Zolochiv Castle was a residence of the Sobieski noble family on a hill at the confluence of two small rivers in the south-eastern part of Zolochiv (Polish: Złoczów), Galicia (now part of Ukraine's Lviv Oblast).
The rectangular fort was built in 1634-36 by Jakub Sobieski using the labor of enslaved Crimean Tatars. The Sobieski castle comprised solid walls in a then-current Dutch style, with four pentagonal towers at each corner, and the so-called "grand palace". The Chinese Palace, a diminutive mauve-colored rotunda flanked by one-storey wings, was added later in the century as John III's gift to his French-born wife, Queen Marie.
In 1672, the castle was taken after a 6-days siege by the Turks under Kapudan Pasa. Three years later, it survived a new siege by the Ottoman army. After Jakub Ludwik Sobieski's death in 1737, the castle passed to the Radziwiłł princely family and then (in 1801) to Count Łukasz Komarnicki-Pawlikowicz (of the House of Sas), whose heirs sold it to the Austrian crown in 1834.

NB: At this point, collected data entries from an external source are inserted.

Lemma finish_spec i n m K s f k bf w a b c : held i n m K -> km (vk s) = set_lks K m -> in_flight k w a b c (vd s) ->
  bufs (vk s) !! k = Some bf -> b_disk bf = false ->
  wp (finish f k (Z.of_nat a)) (fun _ s' => exists m', calm m m' /\ s' = VK (set_km m' (vk s)) (over_ a b c (vd s))) s.
Proof.
  intros Hh Em [Hwf (Hab & Hac & Hbc & Ha & Hb & Hc) Da Db Dc (Fa & Fb & Fc)] Hk Hd. unfold finish. wsteps.
  assert (wp (await_done f k) (fun _ s' => s' = s) s) as Hw.
  { destruct f; cbn [await_done]; wsteps; apply wp_inkern, (wp_getbuf k bf); try done; rewrite Hd; wsteps; now destruct s. }
  eapply wp_mono; [exact Hw|]. intros [] s' ->. wsteps.
  destruct (lookup_lt_is_Some_2 (dinfo (vd s)) a) as [x Ex]; [rewrite (wf_info _ Hwf); lia|].
  apply (wp_upd_info _ _ x); [lia|now rewrite Nat2Z.id|]. wsteps. rewrite Nat2Z.id.
  assert (alter (fun x => Info None (in_status x)) a (dinfo (vd s)) = <[a := Info None (in_status x)]> (dinfo (vd s))) as Ealt.
  { apply list_eq. intros j. destruct (decide (j = a)) as [->|Hne].
    - rewrite list_lookup_alter_eq, Ex, list_lookup_insert_eq; [done|]. now apply lookup_lt_Some in Ex.
    - now rewrite list_lookup_alter_ne, list_lookup_insert_ne. }
  eapply wp_mono; [eapply (free_chain_spec i n m K _ k w a b c); try done; destruct Hwf; constructor; simpl; rewrite ?length_insert; done|].
  intros [] s1 (m1 & K1 & Hh1 & C1 & ->). apply wp_inmach. destruct Hh1 as ((Hok & Hlen & Hfree & Hrest) & HokK & Ha1).
  eapply (wp_release _ 3 (lks m1) K1); [done|lia|apply Hfree|done|reflexivity|]. intros K2 HK2.
  exists (set_lks K2 m1). split; [rewrite C1; now apply calm_lks|]. unfold over_. rewrite Ealt. done.
Qed.

(** *** The interrupt *)

Lemma reg_read_wp r (Q : Z -> vkern -> Prop) s : (forall v, Q v s) -> wp (reg_read r) Q s.
Proof. intros H. destruct (reg_read_ok r s) as [v E]. unfold wp. now rewrite E. Qed.
Lemma reg_write_wp r v (Q : unit -> vkern -> Prop) s : Q tt s -> wp (reg_write r v) Q s.
Proof. intros H. unfold wp. now rewrite reg_write_ok. Qed.

Lemma intr_spec j n s k bf id st : ready j n (km (vk s)) -> vwf (vd s) ->
  0 <= used_idx (vd s) < 65536 -> us_idx (vd s) = u16 (used_idx (vd s) + 1) ->
  us_ring (vd s) !! Z.to_nat (used_idx (vd s) mod NUM) = Some id -> 0 <= id ->
  dinfo (vd s) !! Z.to_nat id = Some (Info (Some k) 0) -> bufs (vk s) !! k = Some bf -> st = us_idx (vd s) ->
  wp virtio_disk_intr (fun _ s' => exists K, lk_eq (lks (km (vk s))) K /\
    s' = VK (set_km (set_lks K (set_procs (imap (woken (Some j) (ChBuf k)) (procs (km (vk s)))) (km (vk s))))
               (set_bufs (<[k := set_b_disk false bf]> (bufs (vk s))) (vk s)))
            (set_used_idx st (vd s))) s.
Proof.
  intros Hr Hwf Hu Hus Hring Hid Hx Hb ->. pose proof Hr as (Hok & Hlen & Hfree & c & p & Hc & Hci & _).
  unfold virtio_disk_intr. wsteps. apply wp_inmach. apply (wp_acquire _ 3); [done|lia|apply Hfree|]. intros K1 HokK1 Ha. wsteps.
  apply reg_read_wp. intros v. wsteps. apply reg_write_wp. wsteps. simpl vd.
  assert (u16 (us_idx (vd s) - used_idx (vd s)) = 1) as E1.
  { rewrite Hus. unfold u16. rewrite Zminus_mod_idemp_l. replace (used_idx (vd s) + 1 - used_idx (vd s)) with 1 by lia. done. }
  assert (used_idx (vd s) <> us_idx (vd s)) as Hne by (intros E; rewrite E, Z.sub_diag in E1; done).
  rewrite E1. change (Z.to_nat 1) with 1%nat. cbn [intr_loop]. wsteps. simpl vd. rewrite (proj2 (Z.eqb_neq _ _)) by done. cbn [negb].
  wsteps. unfold orfault at 1. rewrite Hring. unfold wp at 1. cbv beta iota.
  change (wp (let! x := get_info id in
    do! check (in_status x =? 0) "virtio_disk_intr status";
    match in_b x with
    | Some k => do! inkern (updbuf k (set_b_disk false)); do! inmach (wakeup (ChBuf k));
      do! updv (fun v => set_used_idx (u16 (used_idx v + 1)) v);
      let! v := gets vd in if negb (used_idx v =? us_idx v) then fun _ => Spin else ret tt
    | None => fun _ => Fault
    end) (fun _ => wp (inmach (lk (release Ldisk))) (fun _ s' => exists K, lk_eq (lks (km (vk s))) K /\
    s' = VK (set_km (set_lks K (set_procs (imap (woken (Some j) (ChBuf k)) (procs (km (vk s)))) (km (vk s))))
               (set_bufs (<[k := set_b_disk false bf]> (bufs (vk s))) (vk s)))
            (set_used_idx (us_idx (vd s)) (vd s)))) (set_vk (set_km (set_lks K1 (km (vk s))) (vk s)) s)).
  wsteps. apply (wp_get_info _ (Info (Some k) 0)); [done|done|]. wsteps; [done|]. cbn [in_b]. wsteps.
  apply wp_inkern, (wp_updbuf k _ bf); [done|]. wsteps. apply wp_inmach. simpl km.
  destruct (acquired_cur _ _ _ _ Ha Hc) as (c1 & Hc1 & Ec1 & _).
  eapply wp_mono; [apply (wakeup_spec 2 c1)|].
  { split; [done|]. split; [done|]. intros l. simpl. rewrite (acquired_getlock _ _ _ _ Ha); [apply Hfree|done]. } { lia. } { done. }
  intros [] m2 (K2 & HK2 & ->). simpl in HK2. wsteps. apply wp_updv. wsteps. simpl vd. simpl used_idx. simpl us_idx.
  rewrite <- Hus, Z.eqb_refl. cbn [negb]. wsteps. apply wp_inmach. simpl km.
  eapply (wp_release _ 3 (lks (km (vk s))) K1); [done|lia|apply Hfree|done|exact HK2|]. intros K3 HK3. exists K3. split; [done|].
  assert (c_proc c1 = Some j) as <- by congruence. reflexivity.
Qed.

(** *** A request from the call to the return *)

(** The driver has room for a request and no completion to collect. *)
Record vready (v : vdisk) : Prop := {
  vr_wf : vwf v;
  vr_room : (3 <= frees (dfree v))%nat;
  vr_used : 0 <= used_idx v < 65536;
  vr_us : us_idx v = used_idx v;
}.

Lemma bind_wp {S A B : Type} (m : M S A) (f : A -> M S B) s (Q : A -> S -> Prop) (o : outcome S B -> Prop) :
  wp m Q s -> (forall a s', Q a s' -> o (f a s')) -> o (bind m f s).
Proof. intros H Hf. apply wp_Ret in H as (a & s' & E & HQ). rewrite (bind_Ret _ _ _ _ _ E). now apply Hf. Qed.

Lemma await_desc_spec f s : vwf (vd s) -> (3 <= frees (dfree (vd s)))%nat ->
  wp (await_desc f) (fun r s' => exists a b c, r = (Z.of_nat a, Z.of_nat b, Z.of_nat c) /\ fresh3 (dfree (vd s)) a b c /\
    s' = set_vd (set_dfree (taken (dfree (vd s)) a b c) (vd s)) s) s.
Proof.
  intros Hwf Hf. destruct f; cbn [await_desc]; wsteps; (eapply wp_mono; [apply alloc3_desc_spec; [done|lia]|]);
    intros r s' (a & b & c & -> & H3 & ->); wsteps; exists a, b, c; done.
Qed.

Lemma fresh3_all l a b c : fresh3 l a b c -> fresh3 (replicate 8 true) a b c.
Proof. unfold fresh3. intros (? & ? & ? & ? & ? & ? & _). split_and!; try done; now apply lookup_replicate_2. Qed.

(** What the first part leaves: the request is published, the process sleeps
    on the buffer, and what is to come is [finish]. *)
Definition sent (i k : nat) (bf : buf) (w : bool) (a b c : nat) (s s1 : vkern) (kont : M vkern unit) : Prop :=
  (exists p K, procs (km (vk s)) !! i = Some p /\ acquired (Lproc i) (lks (km (vk s))) K /\
    s1 = VK (set_km (set_lks K (set_procs (<[i := set_state SLEEPING (set_chan (ChBuf k) p)]> (procs (km (vk s)))) (km (vk s))))
              (set_bufs (<[k := set_b_disk true bf]> (bufs (vk s))) (vk s)))
            (submitted (set_dfree (taken (dfree (vd s)) a b c) (vd s)) k (u32 (b_blockno bf * 2)) w a b c)) /\
  (exists f, forall s2 c2 p2 (Q : unit -> vkern -> Prop), resumed i c2 p2 (km (vk s2)) ->
    getlock (lks (km (vk s2))) Ldisk = unlocked ->
    (forall m', woken_up i Ldisk c2 p2 (km (vk s2)) m' -> wp (finish f k (Z.of_nat a)) Q (set_vk (set_km m' (vk s2)) s2)) ->
    wp kont Q s2).

Lemma inmach_Switch {A : Type} (m : M mach A) s s' k :
  m (km (vk s)) = Switch s' k ->
  inmach m s = Switch (VK (set_km s' (vk s)) (vd s)) (fun t => inmach k t).
Proof. intros H. unfold inmach, inkern, mk, zoom. simpl. rewrite H. reflexivity. Qed.

Definition sends (i k : nat) (bf : buf) (w : bool) (s : vkern) (o : outcome vkern unit) : Prop :=
  exists a b c s1 kont, fresh3 (dfree (vd s)) a b c /\ o = Switch s1 kont /\ sent i k bf w a b c s s1 kont.

Lemma rw_sends i n s k bf w c0 : ready i n (km (vk s)) -> cur (lks (km (vk s))) = Some c0 -> noff c0 = 0 ->
  vwf (vd s) -> (3 <= frees (dfree (vd s)))%nat -> bufs (vk s) !! k = Some bf -> (1 <= patience)%nat ->
  sends i k bf w s (virtio_disk_rw k w s).
Proof.
  intros (Hok & Hlen & Hfree & c & p & Hc & Hci & Hp & Hpid) Hc0 Hn Hwf Hf Hb Hpat.
  rewrite Hc in Hc0. injection Hc0 as <-.
  destruct patience as [|f] eqn:Ef; [lia|]. unfold virtio_disk_rw. rewrite Ef.
  apply (bind_wp _ _ _ (fun r s' => r = bf /\ s' = s)).
  { apply wp_inkern, (wp_getbuf k bf); [done|]. split; [done|now destruct s]. }
  intros b' s' [-> ->]. cbv zeta. change (BSIZE / 512) with 2.
  apply (bind_wp _ _ _ (fun _ s' => exists K, acquired Ldisk (lks (km (vk s))) K /\
    s' = set_vk (set_km (set_lks K (km (vk s))) (vk s)) s)).
  { apply wp_inmach, (wp_acquire _ 3); [done|lia|apply Hfree|]. intros K _ HK. exists K. done. }
  intros [] s' (K1 & Ha & ->).
  eapply bind_wp; [now apply await_desc_spec|]. simpl. intros r s' (a & b & c' & -> & H3 & ->).
  eapply bind_wp.
  { apply (submit_spec _ k bf); [|right; apply (fresh3_all _ _ _ _ H3)|done].
    apply vwf_free; [done|]. unfold taken. rewrite !length_insert. apply Hwf. }
  simpl. intros [] s' ->.
  edestruct (sleep_spec (ChBuf k) Ldisk i (lks (km (vk s))) c p (set_lks K1 (km (vk s)))) as (K & kk & Es & HaK & Hk); try done.
  exists a, b, c'. do 2 eexists. split; [done|]. split.
  - apply bind_Switch. cbn [await_done].
    match goal with |- bind ?m ?g ?t = _ => rewrite (bind_Ret m g t (set_b_disk true bf) t) end.
    2:{ unfold inkern, zoom, getbuf, orfault. simpl. rewrite list_lookup_insert_eq by now apply lookup_lt_Some in Hb. done. }
    cbn [b_disk set_b_disk]. apply bind_Switch, inmach_Switch. exact Es.
  - split; [exists p, K; done|]. exists f. intros s2 c2 p2 Q Hr Hl HQ.
    change (wp (do! (do! inmach kk; await_done f k);
      do! upd_info (fst (fst (Z.of_nat a, Z.of_nat b, Z.of_nat c'))) (fun x => Info None (in_status x));
      do! free_chain (Z.to_nat NUM) (Z.of_nat a); inmach (lk (release Ldisk))) Q s2).
    wsteps. apply wp_inmach. eapply wp_mono; [exact (Hk _ _ _ Hr Hl)|]. intros [] m' Hm'. specialize (HQ m' Hm').
    now apply wp_bind_inv in HQ.
Qed.

Lemma vwf_submitted v k sector w a b c : vwf v -> vwf (submitted v k sector w a b c).
Proof. intros []. constructor; simpl; rewrite ?length_insert; done. Qed.

Lemma taken_lookup l a b c : fresh3 l a b c -> length l = 8%nat ->
  taken l a b c !! a = Some false /\ taken l a b c !! b = Some false /\ taken l a b c !! c = Some false.
Proof.
  intros (Hab & Hac & Hbc & Ha & Hb & Hc & _) Hl. unfold taken. split_and!.
  - rewrite !list_lookup_insert_ne, list_lookup_insert_eq by (rewrite ?length_insert; lia || done). done.
  - rewrite list_lookup_insert_ne, list_lookup_insert_eq by (rewrite ?length_insert; lia || done). done.
  - rewrite list_lookup_insert_eq by (rewrite ?length_insert; lia). done.
Qed.
Lemma taken_back l a b c : fresh3 l a b c -> <[c := true]> (<[b := true]> (<[a := true]> (taken l a b c))) = l.
Proof.
  intros (Hab & Hac & Hbc & Ha & Hb & Hc & Fa & Fb & Fc). apply list_eq. intros j. unfold taken.
  destruct (decide (j = c)) as [->|]; [rewrite list_lookup_insert_eq; [done|rewrite !length_insert; now apply lookup_lt_Some in Fc]|].
  rewrite list_lookup_insert_ne by done.
  destruct (decide (j = b)) as [->|]; [rewrite list_lookup_insert_eq; [done|rewrite !length_insert; now apply lookup_lt_Some in Fb]|].
  rewrite list_lookup_insert_ne by done.
  destruct (decide (j = a)) as [->|]; [rewrite list_lookup_insert_eq; [done|rewrite !length_insert; now apply lookup_lt_Some in Fa]|].
  now rewrite !list_lookup_insert_ne by done.
Qed.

In the 19th century, the castle was adapted for use as a hospital and barracks. It was turned into a prison in 1872 and continued in use after the September Campaign. There's a chapel commemorating the victims of the NKVD on the grounds of the castle.
Since 1985, the complex has been supervised by the Lviv Art Gallery and under restoration. Recently it began to open its grounds for visitors. Exhibits include more than 25 European coats of arms, dinosaur bone chandeliers, and a replica of a typical royal crown from the 13th century, that could be similar to that of Daniel of Galicia.